(** C3. When the Frame Producer returns QUIT in a tick, the close request
    is followed by the rest of that tick (the overlay UI is rendered, the
    buffers are swapped once, the events are polled) and only then is the
    loop condition tested, found true, and the loop left: after the draw
    that returned QUIT there is exactly one presentation and no other draw,
    up to the end of [main], which returns 0.  The adapter is assumed to
    report a close request once made, until [glfwSetWindowShouldClose] is
    called again. *)
Theorem quit_presents_once_more (fuel : nat) (frame : ivec4) (w : World) :
  close_reported -> close_sticky ->
  should_close w = false ->
  (exists time d, In (CRenderer_draw time (mk_action QUIT d)) (trace (tick frame w))) ->
  let r := loop_and_teardown (S fuel) frame w in
  let rest := after_first is_draw (trace r) in
  value r = Some 0 /\
  count is_draw (trace r) = 1%nat /\
  count is_draw rest = 0%nat /\
  count is_swap rest = 1%nat /\
  count is_loop_condition rest = 1%nat /\
  exists polled,
    rest = [CglfwSetWindowShouldClose GLFW_TRUE; CImGui_Render;
            CImGui_ImplOpenGL3_RenderDrawData; CglfwSwapBuffers]
           ++ polled ++ CglfwWindowShouldClose true :: teardown /\
    forallb (fun c => is_poll c || callback_call c) polled = true.
Proof.
  intros Hrep Hst Hopen (time & d & Hin) r rest. subst rest r.
  rewrite loop_and_teardown_unfold. cbv zeta.
  rewrite main_loop_unfold, Hopen. cbv zeta. cbn [value world trace].
  revert Hin. rewrite tick_unfold.
  set (w1 := exec CImGui_NewFrame _).
  set (action := draw_action (clock w1) w1).
  set (wd := exec (CRenderer_draw (clock w1) action) w1).
  set (applied := performAction action frame wd).
  set (w2 := exec CglfwSwapBuffers _).
  set (evs := pending_events w2).
  set (delivered := deliver_all evs _).
  cbn [value world trace]. intros Hin.
  assert (Haction : type action = QUIT).
  { cbn [app In] in Hin.
    repeat (destruct Hin as [Hin|Hin]; [try discriminate|]).
    - now injection Hin as _ ->.
    - apply in_app_or in Hin as [Hin|Hin]; [not_among Hin performAction_calls|].
      cbn [app In] in Hin.
      repeat (destruct Hin as [Hin|Hin]; [discriminate|]).
      not_among Hin deliver_all_calls. }
  assert (Happlied : applied = mkResult frame (exec (CglfwSetWindowShouldClose GLFW_TRUE) wd)
                                        [CglfwSetWindowShouldClose GLFW_TRUE])
    by (apply perform_quit; exact Haction).
  assert (Hclosed : should_close (world delivered) = true).
  { apply deliver_all_keeps_closed; [exact Hst|].
    apply Hst; [reflexivity|]. unfold w2.
    repeat (apply Hst; [reflexivity|]). rewrite Happlied. apply Hrep. }
  rewrite (main_loop_closed _ _ _ Hclosed). rewrite Happlied in *.
  cbn [value world trace app after_first is_draw].
  assert (Hd : forall p, (forall c, callback_call c = true -> p c = false) ->
                         count p (trace delivered) = 0%nat).
  { intros p Hp. eapply count_none; [exact Hp|apply deliver_all_calls]. }
  split; [reflexivity|].
  split; [|split; [|split; [|split]]].
  - rewrite !count_cons, !count_app, Hd by (now intros []). reflexivity.
  - rewrite !count_cons, !count_app, Hd by (now intros []). reflexivity.
  - rewrite !count_cons, !count_app, Hd by (now intros []). reflexivity.
  - rewrite !count_cons, !count_app, Hd by (now intros []). reflexivity.
  - exists (CglfwPollEvents evs :: trace delivered). split.
    + cbn [app]. now rewrite <- app_assoc.
    + cbn [forallb is_poll orb andb].
      eapply forallb_weaken; [|apply deliver_all_calls].
      intros c Hc. rewrite Hc. apply orb_true_r.
Qed.

End Main.

(** ** The simulated environment is an adapter of the kind assumed *)

Lemma sim_positive_sizes : @positive_sizes Sim.World Sim.host.
Proof. intros w. cbn. split; apply Pos2Z.is_pos. Qed.

Lemma sim_swap_interval_reported : @swap_interval_reported Sim.World Sim.host.
Proof. intros n w. reflexivity. Qed.

Lemma sim_resizable_reported : @resizable_reported Sim.World Sim.host.
Proof. intros v w [-> | ->]; reflexivity. Qed.

Lemma sim_resizable_kept_by_swap_interval (n : Z) :
  @resizable_kept_by Sim.World Sim.host (CglfwSwapInterval n).
Proof. intros w. reflexivity. Qed.

Lemma sim_resizable_kept_by_monitor (m : option GLFWmonitor) (x y a b r : Z) :
  @resizable_kept_by Sim.World Sim.host (CglfwSetWindowMonitor m x y a b r).
Proof. intros w. destruct m; reflexivity. Qed.

Lemma sim_close_reported : @close_reported Sim.World Sim.host.
Proof. intros w. reflexivity. Qed.

Lemma sim_close_sticky : @close_sticky Sim.World Sim.host.
Proof.
  intros c w Hc Hw. destruct c; try discriminate Hc; try exact Hw.
  - destruct created; exact Hw.
  - destruct a; exact Hw.
  - destruct m; exact Hw.
Qed.

(** ** The properties on concrete runs *)

Lemma fullscreen_twice_witness :
  let w := windowed_800x600 None [] in
  window_monitor w = None /\
  value (perform_all [action_of FULLSCREEN; action_of FULLSCREEN] frame_800x600 w)
  = mk_ivec4 100 100 800 600.
Proof.
  split; [reflexivity|].
  refine (proj1 (proj2 (fullscreen_twice frame_800x600 (windowed_800x600 None []) _ _ _))).
  - reflexivity.
  - discriminate.
  - reflexivity.
Defined.

(** C1 as stated fails: the frame still holds the geometry read at startup,
    the user has since dragged the window, the adapter restores and reports
    geometry faithfully, and two toggles leave in the frame the dragged
    position, not the value the frame had before the first toggle. *)
Lemma fullscreen_twice_stale_frame :
  let w := dragged_800x600 in
  let first := performAction (action_of FULLSCREEN) frame_800x600 w in
  let r := perform_all [action_of FULLSCREEN; action_of FULLSCREEN] frame_800x600 w in
  window_monitor w = None /\
  restores_faithfully (world first) (value first) /\
  value r = mk_ivec4 200 200 800 600 /\
  value r <> frame_800x600.
Proof. repeat split; try reflexivity. discriminate. Qed.

Lemma frame_stays_positive_witness :
  let w := windowed_800x600 (Some (1280, 800)%positive) [] in
  @positive_sizes Sim.World Sim.host /\
  Forall positive_frame
    (frame_of w :: frames_after [(action_of FULLSCREEN, w); (resize_to 0 (-5), fullscreen_window);
                                 (action_of FULLSCREEN, fullscreen_window)] (frame_of w)).
Proof.
  split; [exact sim_positive_sizes|].
  apply (frame_stays_positive (windowed_800x600 (Some (1280, 800)%positive) []) _
                              Sim.plain_config).
  exact sim_positive_sizes.
Defined.

Lemma quit_presents_once_more_witness :
  let w := windowed_800x600 None [action_of QUIT; action_of NONE] in
  let r := loop_and_teardown 5 frame_800x600 w in
  should_close w = false /\
  value r = Some 0 /\
  count is_swap (after_first is_draw (trace r)) = 1%nat /\
  count is_draw (trace r) = 1%nat.
Proof.
  pose proof (quit_presents_once_more 4 frame_800x600
                (windowed_800x600 None [action_of QUIT; action_of NONE])
                sim_close_reported sim_close_sticky eq_refl) as Hq.
  cbv zeta in Hq |- *.
  destruct Hq as (Hv & Hd & _ & Hs & _).
  - exists 0, ivec4_zero. vm_compute. tauto.
  - repeat split; assumption.
Defined.

Lemma resize_rereads_frame_witness :
  let w := windowed_800x600 (Some (1280, 800)%positive) [] in
  let r := performAction (resize_to 1920 1080) frame_800x600 w in
  window_size (exec (CglfwSetWindowSize 1920 1080) w) = (1280, 800) /\
  value r = mk_ivec4 100 100 1280 800 /\
  (v2 (value r), v3 (value r)) <> (1920, 1080).
Proof.
  pose proof (resize_rereads_frame (mk_ivec4 1920 1080 0 0) frame_800x600
                (windowed_800x600 (Some (1280, 800)%positive) [])) as Hr.
  cbv zeta in Hr |- *. destruct Hr as (_ & _ & _ & _ & Hne).
  split; [reflexivity|]. split; [reflexivity|]. apply Hne. discriminate.
Defined.

Lemma lock_then_unlock_witness :
  let r := perform_all [action_of FIX_SIZE; action_of FREE_SIZE] frame_800x600
                       (windowed_800x600 None []) in
  swap_interval (world r) = 1 /\ window_attrib GLFW_RESIZABLE (world r) = GLFW_TRUE.
Proof.
  pose proof (lock_then_unlock frame_800x600 (windowed_800x600 None [])
                sim_swap_interval_reported sim_resizable_reported
                sim_resizable_kept_by_swap_interval) as Hl.
  cbv zeta in Hl |- *. destruct Hl as (Hi & Ha & _). split; assumption.
Defined.

(** C5 as stated fails: a window that was not resizable before LOCK_SIZE is
    resizable after UNLOCK_SIZE. *)
Lemma lock_then_unlock_not_restored :
  let w := locked_window in
  let r := perform_all [action_of FIX_SIZE; action_of FREE_SIZE] frame_800x600 w in
  window_attrib GLFW_RESIZABLE w = GLFW_FALSE /\
  window_attrib GLFW_RESIZABLE (world r) = GLFW_TRUE /\
  window_attrib GLFW_RESIZABLE (world r) <> window_attrib GLFW_RESIZABLE w.
Proof. repeat split; try reflexivity. discriminate. Qed.

(** C6 as stated fails twice.  A resize applied while the window is
    fullscreen overwrites the frame with the fullscreen geometry; and a
    toggle out of fullscreen overwrites it with the geometry read after the
    restore, here a size clamped to the usable area. *)
Lemma frame_written_while_fullscreen :
  let w := fullscreen_window in
  let saved := mk_ivec4 100 100 1600 900 in
  window_monitor w <> None /\
  value (performAction (resize_to 640 480) saved w) = mk_ivec4 0 0 640 480 /\
  value (performAction (resize_to 640 480) saved w) <> saved /\
  value (performAction (action_of FULLSCREEN) saved w) = mk_ivec4 100 100 1280 800 /\
  value (performAction (action_of FULLSCREEN) saved w) <> saved.
Proof. repeat split; try reflexivity; discriminate. Qed.

Lemma frame_written_at_three_places_witness :
  value (performAction (action_of QUIT) frame_800x600 fullscreen_window) = frame_800x600.
Proof.
  exact (frame_written_at_three_places (action_of QUIT) frame_800x600 fullscreen_window).
Defined.

Lemma lock_then_fullscreen_witness :
  let r := perform_all [action_of FIX_SIZE; action_of FULLSCREEN] frame_800x600
                       (windowed_800x600 None []) in
  swap_interval (world r) = 1 /\ window_attrib GLFW_RESIZABLE (world r) = GLFW_FALSE.
Proof.
  pose proof (lock_then_fullscreen frame_800x600 (windowed_800x600 None [])
                sim_swap_interval_reported sim_resizable_reported
                sim_resizable_kept_by_swap_interval sim_resizable_kept_by_monitor) as Hl.
  cbv zeta in Hl |- *. destruct Hl as (_ & Hi & Ha). split; assumption.
Defined.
★ ★ ★ ★ ★
=== Work instructions ===
Report all lines of the data above that include the string "polled".

=== Answer to this task ===
    buffers are swapped once, the events are polled) and only then is the
  exists polled,
           ++ polled ++ CglfwWindowShouldClose true :: teardown /\
    forallb (fun c => is_poll c || callback_call c) polled = true.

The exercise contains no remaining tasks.